• **AIM OF THE TASK**
Look below for the lines from the one with "intros Hu Hh." to the one with "get_block (with_blocks_table s (foldl", and copy exactly those lines, both ends included.

• **DATASET EXTRACT**
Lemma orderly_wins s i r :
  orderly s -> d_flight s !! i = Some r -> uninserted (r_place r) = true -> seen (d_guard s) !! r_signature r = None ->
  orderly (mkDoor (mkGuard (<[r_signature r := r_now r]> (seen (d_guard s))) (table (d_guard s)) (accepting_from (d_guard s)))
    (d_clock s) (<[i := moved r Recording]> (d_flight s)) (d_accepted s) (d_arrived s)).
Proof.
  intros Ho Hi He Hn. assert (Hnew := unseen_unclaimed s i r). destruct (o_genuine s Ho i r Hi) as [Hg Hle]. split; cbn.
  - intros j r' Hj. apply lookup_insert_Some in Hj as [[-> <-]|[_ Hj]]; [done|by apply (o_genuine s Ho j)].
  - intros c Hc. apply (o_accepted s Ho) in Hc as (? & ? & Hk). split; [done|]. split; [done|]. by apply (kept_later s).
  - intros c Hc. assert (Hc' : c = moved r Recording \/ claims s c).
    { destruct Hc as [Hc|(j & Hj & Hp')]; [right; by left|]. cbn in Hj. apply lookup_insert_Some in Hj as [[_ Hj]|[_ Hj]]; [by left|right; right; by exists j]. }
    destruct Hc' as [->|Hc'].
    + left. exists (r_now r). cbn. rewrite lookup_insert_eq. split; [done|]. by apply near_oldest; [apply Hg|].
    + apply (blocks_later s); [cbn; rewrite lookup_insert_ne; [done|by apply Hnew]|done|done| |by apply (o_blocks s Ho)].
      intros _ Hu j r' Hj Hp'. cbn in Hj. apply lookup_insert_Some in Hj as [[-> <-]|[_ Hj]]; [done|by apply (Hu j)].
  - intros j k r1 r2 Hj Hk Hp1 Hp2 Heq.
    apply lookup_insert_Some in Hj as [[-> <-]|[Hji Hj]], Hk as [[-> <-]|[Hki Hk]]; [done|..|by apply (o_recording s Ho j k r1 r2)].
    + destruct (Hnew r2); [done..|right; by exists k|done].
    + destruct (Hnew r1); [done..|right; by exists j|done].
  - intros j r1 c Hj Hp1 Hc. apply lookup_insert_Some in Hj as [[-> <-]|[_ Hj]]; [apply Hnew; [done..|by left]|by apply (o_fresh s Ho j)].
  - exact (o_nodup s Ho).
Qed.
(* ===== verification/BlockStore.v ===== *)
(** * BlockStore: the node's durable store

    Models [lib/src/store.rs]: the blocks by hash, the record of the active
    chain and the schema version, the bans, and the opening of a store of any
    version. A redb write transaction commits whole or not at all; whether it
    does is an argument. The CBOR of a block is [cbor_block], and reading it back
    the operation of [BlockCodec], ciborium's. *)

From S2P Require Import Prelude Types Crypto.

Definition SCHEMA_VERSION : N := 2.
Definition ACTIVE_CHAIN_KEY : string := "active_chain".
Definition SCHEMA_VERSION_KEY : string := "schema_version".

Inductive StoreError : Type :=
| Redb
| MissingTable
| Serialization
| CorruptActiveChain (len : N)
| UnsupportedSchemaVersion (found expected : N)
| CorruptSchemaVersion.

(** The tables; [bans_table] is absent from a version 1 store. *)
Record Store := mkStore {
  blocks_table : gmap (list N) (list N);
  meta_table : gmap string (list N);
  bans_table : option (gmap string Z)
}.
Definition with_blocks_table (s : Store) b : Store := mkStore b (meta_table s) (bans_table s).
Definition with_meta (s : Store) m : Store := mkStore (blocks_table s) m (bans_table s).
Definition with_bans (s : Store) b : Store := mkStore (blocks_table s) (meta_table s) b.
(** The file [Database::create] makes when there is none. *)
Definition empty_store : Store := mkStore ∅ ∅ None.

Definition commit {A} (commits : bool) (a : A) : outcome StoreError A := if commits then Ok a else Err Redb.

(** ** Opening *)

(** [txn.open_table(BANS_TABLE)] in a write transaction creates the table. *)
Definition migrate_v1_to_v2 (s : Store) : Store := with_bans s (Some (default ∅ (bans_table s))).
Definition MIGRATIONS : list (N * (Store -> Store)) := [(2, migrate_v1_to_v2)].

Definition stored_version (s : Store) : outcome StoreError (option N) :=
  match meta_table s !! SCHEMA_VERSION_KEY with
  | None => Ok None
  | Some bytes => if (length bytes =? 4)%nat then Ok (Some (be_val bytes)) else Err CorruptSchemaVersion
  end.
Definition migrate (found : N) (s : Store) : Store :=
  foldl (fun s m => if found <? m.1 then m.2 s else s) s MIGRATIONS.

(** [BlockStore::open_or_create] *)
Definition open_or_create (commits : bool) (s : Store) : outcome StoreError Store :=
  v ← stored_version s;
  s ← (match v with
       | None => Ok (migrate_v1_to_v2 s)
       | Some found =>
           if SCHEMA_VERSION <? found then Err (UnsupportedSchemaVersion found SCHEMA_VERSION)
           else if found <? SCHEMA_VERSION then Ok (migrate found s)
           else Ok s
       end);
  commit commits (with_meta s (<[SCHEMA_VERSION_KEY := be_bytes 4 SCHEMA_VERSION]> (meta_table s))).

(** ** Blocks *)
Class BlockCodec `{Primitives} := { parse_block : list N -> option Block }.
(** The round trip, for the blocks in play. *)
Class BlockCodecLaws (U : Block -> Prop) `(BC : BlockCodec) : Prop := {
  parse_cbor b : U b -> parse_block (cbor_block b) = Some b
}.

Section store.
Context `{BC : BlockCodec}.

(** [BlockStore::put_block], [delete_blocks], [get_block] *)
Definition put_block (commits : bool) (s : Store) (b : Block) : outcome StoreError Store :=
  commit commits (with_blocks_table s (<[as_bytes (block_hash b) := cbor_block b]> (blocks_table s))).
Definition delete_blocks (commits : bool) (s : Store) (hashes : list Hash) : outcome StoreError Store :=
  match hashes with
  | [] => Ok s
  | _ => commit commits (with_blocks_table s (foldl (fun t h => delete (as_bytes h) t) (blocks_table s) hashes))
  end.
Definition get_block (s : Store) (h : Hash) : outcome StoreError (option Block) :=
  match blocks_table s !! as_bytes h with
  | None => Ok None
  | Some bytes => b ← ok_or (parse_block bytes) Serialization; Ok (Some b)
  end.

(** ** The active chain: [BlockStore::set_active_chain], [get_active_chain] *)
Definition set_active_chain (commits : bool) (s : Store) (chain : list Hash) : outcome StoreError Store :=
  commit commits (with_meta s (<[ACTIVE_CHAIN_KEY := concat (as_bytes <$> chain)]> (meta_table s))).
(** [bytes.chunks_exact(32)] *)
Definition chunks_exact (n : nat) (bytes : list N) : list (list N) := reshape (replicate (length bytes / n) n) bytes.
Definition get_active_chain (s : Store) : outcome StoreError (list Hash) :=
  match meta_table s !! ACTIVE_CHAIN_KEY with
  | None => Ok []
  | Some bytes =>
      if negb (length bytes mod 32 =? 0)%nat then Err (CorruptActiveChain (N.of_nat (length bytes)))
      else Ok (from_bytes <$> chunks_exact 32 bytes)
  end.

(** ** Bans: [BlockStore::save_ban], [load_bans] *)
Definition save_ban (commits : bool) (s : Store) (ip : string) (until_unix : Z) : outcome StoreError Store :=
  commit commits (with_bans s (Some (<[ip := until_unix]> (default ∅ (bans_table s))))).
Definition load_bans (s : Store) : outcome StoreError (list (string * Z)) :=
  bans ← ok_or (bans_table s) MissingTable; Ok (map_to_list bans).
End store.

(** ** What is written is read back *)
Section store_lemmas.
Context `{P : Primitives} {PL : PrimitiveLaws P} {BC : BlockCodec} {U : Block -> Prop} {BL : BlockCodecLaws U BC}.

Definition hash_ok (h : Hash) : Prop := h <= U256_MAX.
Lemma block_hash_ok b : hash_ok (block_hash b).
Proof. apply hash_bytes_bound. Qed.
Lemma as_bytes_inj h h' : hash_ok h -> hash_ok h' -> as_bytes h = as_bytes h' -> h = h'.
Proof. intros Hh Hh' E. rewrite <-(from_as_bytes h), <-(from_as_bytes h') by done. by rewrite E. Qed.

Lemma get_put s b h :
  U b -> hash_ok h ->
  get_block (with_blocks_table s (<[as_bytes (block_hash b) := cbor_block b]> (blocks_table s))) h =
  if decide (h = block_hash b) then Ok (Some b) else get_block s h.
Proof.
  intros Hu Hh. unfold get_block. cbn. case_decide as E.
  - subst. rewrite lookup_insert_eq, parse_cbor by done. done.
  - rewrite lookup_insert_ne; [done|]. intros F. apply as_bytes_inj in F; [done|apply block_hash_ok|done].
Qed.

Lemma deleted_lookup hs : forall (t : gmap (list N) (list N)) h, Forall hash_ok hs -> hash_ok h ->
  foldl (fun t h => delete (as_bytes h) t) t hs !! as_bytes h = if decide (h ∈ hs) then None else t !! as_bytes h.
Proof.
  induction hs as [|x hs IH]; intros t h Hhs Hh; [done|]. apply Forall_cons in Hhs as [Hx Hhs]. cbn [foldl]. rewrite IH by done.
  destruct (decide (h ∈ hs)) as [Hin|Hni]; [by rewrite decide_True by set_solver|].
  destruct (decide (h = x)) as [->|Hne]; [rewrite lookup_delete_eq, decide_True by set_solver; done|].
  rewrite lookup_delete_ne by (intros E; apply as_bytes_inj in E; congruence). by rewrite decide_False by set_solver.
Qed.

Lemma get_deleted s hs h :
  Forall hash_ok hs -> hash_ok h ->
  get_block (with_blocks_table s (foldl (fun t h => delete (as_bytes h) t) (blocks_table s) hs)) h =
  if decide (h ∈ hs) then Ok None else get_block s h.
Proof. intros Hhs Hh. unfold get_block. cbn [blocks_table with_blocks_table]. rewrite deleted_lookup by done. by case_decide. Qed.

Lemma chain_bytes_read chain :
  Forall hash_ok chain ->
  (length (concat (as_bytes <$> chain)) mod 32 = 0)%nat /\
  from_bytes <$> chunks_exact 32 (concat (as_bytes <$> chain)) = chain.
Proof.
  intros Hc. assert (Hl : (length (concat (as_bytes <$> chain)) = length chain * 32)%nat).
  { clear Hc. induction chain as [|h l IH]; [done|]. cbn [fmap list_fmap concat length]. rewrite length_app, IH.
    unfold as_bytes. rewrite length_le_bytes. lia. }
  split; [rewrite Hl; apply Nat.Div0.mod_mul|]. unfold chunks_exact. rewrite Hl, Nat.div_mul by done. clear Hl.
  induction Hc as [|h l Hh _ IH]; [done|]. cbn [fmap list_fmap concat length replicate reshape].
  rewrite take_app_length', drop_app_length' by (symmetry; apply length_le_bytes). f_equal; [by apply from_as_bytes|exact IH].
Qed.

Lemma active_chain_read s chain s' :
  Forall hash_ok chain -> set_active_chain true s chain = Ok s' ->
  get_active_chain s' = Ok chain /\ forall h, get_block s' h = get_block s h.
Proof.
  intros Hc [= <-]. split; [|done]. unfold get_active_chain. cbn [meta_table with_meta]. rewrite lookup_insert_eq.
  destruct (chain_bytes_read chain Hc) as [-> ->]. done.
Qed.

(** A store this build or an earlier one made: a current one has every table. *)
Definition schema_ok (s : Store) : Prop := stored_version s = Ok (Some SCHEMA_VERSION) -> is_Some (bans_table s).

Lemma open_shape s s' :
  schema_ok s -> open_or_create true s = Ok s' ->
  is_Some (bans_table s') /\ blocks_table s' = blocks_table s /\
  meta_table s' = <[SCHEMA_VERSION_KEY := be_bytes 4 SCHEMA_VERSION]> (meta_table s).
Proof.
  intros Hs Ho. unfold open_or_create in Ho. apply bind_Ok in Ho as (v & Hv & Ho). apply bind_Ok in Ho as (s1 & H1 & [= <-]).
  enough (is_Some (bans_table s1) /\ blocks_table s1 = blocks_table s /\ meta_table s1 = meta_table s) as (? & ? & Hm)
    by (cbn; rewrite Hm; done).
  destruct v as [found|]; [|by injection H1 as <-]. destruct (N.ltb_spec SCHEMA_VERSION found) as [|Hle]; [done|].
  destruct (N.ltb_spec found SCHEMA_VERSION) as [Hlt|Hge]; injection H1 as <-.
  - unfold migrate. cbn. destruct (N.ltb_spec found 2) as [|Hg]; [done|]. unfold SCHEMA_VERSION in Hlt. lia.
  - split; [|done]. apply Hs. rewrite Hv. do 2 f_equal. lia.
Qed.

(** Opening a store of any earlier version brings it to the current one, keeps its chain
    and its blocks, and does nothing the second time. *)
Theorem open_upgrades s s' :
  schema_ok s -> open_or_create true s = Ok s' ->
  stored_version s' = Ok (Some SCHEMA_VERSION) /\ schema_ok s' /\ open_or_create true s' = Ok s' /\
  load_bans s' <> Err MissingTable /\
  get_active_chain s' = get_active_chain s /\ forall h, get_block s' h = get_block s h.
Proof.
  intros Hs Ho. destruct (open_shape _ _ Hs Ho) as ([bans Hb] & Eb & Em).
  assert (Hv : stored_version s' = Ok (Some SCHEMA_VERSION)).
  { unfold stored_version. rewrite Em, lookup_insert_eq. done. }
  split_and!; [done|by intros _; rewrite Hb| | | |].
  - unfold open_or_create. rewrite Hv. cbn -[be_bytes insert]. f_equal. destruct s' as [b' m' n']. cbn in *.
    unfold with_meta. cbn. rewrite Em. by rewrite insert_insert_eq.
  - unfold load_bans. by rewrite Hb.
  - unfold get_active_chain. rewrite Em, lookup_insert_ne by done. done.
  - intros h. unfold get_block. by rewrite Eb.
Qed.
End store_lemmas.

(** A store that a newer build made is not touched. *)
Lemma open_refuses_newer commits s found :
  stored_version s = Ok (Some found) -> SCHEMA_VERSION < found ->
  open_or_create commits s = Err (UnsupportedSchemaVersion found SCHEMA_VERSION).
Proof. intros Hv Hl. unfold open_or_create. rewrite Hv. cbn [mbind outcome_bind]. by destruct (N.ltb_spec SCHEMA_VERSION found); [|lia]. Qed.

• **YOUR RESPONSE**
  intros Hu Hh. unfold get_block. cbn. case_decide as E.
  - subst. rewrite lookup_insert_eq, parse_cbor by done. done.
  - rewrite lookup_insert_ne; [done|]. intros F. apply as_bytes_inj in F; [done|apply block_hash_ok|done].
Qed.

Lemma deleted_lookup hs : forall (t : gmap (list N) (list N)) h, Forall hash_ok hs -> hash_ok h ->
  foldl (fun t h => delete (as_bytes h) t) t hs !! as_bytes h = if decide (h ∈ hs) then None else t !! as_bytes h.
Proof.
  induction hs as [|x hs IH]; intros t h Hhs Hh; [done|]. apply Forall_cons in Hhs as [Hx Hhs]. cbn [foldl]. rewrite IH by done.
  destruct (decide (h ∈ hs)) as [Hin|Hni]; [by rewrite decide_True by set_solver|].
  destruct (decide (h = x)) as [->|Hne]; [rewrite lookup_delete_eq, decide_True by set_solver; done|].
  rewrite lookup_delete_ne by (intros E; apply as_bytes_inj in E; congruence). by rewrite decide_False by set_solver.
Qed.

Lemma get_deleted s hs h :
  Forall hash_ok hs -> hash_ok h ->
  get_block (with_blocks_table s (foldl (fun t h => delete (as_bytes h) t) (blocks_table s) hs)) h =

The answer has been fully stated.